WHAT THE EXERCISE ASKS – Whichever lines include the word "getitem", copy them as they appear in the data.

EXTRACTED ENTRIES –
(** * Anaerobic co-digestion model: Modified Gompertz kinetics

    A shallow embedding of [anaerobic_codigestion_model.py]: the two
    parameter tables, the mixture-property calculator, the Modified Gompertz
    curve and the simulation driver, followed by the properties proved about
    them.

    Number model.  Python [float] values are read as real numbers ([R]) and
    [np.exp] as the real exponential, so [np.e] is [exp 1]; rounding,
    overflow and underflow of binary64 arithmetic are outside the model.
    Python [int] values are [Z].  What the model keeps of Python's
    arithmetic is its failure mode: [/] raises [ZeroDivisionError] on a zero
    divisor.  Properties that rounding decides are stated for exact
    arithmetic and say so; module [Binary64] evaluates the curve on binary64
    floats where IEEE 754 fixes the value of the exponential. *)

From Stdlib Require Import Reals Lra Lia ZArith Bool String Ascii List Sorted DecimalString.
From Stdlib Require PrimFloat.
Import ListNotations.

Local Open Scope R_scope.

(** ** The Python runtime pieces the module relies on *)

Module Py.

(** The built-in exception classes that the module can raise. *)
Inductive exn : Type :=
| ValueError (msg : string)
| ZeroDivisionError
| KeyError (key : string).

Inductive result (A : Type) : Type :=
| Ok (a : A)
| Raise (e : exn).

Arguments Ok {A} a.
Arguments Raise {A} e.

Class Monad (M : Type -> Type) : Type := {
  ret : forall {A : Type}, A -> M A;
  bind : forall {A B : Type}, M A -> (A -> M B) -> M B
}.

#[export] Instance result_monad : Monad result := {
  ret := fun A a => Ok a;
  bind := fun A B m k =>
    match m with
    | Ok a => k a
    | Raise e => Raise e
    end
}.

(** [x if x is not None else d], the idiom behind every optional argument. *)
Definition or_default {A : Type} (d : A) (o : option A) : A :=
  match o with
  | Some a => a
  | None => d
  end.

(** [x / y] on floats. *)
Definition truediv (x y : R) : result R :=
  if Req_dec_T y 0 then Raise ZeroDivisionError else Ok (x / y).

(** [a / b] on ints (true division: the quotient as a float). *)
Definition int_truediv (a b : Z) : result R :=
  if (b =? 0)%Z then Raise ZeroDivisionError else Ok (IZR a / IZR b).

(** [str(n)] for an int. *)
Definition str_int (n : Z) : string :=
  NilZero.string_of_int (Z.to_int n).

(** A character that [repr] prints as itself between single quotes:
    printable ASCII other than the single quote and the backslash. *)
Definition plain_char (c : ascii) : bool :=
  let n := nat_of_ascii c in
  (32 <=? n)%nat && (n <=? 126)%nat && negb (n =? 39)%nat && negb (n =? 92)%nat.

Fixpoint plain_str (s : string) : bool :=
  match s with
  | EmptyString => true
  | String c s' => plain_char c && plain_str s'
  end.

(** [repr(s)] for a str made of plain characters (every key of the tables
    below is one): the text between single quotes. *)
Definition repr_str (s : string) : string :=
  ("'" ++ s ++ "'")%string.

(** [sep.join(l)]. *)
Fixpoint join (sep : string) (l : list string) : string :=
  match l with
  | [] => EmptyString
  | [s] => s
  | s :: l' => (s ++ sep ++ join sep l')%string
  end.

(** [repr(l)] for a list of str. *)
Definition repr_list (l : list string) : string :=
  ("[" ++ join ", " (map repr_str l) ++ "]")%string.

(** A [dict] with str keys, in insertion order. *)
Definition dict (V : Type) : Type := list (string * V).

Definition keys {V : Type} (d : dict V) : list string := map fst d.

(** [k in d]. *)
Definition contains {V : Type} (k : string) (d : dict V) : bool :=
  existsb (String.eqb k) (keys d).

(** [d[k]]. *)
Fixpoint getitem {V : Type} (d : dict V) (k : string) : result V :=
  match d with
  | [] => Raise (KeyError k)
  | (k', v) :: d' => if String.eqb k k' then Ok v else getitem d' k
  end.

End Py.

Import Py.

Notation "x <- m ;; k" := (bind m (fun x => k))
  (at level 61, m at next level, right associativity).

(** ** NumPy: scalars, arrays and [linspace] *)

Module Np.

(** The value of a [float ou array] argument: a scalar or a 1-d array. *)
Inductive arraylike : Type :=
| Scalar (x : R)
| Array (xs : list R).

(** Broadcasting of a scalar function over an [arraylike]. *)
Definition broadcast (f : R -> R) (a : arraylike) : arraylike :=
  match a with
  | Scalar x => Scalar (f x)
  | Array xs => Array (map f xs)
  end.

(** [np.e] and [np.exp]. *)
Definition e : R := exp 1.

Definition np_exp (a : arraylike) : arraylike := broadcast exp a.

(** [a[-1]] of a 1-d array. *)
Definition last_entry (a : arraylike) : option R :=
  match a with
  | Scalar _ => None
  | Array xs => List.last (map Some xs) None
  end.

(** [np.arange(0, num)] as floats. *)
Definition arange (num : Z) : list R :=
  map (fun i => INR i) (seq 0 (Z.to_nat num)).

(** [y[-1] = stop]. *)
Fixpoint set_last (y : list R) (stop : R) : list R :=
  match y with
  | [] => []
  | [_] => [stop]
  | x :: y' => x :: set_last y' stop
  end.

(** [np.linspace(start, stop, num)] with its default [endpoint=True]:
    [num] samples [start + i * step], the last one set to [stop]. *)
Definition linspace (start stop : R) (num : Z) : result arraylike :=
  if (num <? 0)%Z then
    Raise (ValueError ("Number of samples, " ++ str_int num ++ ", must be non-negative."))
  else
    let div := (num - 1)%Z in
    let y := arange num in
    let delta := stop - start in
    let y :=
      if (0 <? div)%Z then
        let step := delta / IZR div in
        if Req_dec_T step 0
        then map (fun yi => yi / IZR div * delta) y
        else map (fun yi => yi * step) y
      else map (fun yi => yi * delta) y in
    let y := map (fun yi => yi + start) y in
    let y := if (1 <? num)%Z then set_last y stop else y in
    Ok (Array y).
---
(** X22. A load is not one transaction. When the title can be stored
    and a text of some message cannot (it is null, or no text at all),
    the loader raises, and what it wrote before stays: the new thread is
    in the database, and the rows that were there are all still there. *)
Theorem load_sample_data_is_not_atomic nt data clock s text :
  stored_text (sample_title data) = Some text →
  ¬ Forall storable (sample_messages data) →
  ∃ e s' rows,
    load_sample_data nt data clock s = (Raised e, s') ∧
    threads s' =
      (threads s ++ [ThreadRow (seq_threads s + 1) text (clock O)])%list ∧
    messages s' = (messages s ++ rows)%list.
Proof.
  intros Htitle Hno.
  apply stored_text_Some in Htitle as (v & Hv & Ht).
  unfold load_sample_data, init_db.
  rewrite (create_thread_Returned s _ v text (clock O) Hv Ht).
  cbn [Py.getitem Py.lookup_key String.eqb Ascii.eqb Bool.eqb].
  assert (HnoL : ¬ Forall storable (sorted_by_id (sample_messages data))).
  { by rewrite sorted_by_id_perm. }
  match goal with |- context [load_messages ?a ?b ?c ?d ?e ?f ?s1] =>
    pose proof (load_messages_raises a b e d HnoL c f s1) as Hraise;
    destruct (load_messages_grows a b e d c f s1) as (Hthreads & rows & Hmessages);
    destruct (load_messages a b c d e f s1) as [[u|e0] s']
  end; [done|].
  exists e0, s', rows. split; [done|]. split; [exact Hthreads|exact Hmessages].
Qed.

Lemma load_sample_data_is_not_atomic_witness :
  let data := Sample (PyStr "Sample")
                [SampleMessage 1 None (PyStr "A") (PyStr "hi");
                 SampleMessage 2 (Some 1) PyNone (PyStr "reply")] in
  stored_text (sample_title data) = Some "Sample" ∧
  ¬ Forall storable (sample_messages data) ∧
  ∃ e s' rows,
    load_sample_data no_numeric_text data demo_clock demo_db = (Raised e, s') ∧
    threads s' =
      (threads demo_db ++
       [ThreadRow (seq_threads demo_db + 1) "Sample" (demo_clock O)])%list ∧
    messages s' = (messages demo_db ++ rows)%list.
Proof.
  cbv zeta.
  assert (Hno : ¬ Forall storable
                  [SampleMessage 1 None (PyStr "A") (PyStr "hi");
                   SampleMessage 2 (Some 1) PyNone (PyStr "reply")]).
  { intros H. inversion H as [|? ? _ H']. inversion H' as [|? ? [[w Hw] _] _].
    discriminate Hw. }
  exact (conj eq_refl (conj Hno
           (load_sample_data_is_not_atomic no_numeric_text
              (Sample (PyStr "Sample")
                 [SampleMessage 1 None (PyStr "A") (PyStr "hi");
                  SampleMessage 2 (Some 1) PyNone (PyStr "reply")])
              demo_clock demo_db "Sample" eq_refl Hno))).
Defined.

ANSWER TO THIS EXERCISE –
Fixpoint getitem {V : Type} (d : dict V) (k : string) : result V :=
  | (k', v) :: d' => if String.eqb k k' then Ok v else getitem d' k
  cbn [Py.getitem Py.lookup_key String.eqb Ascii.eqb Bool.eqb].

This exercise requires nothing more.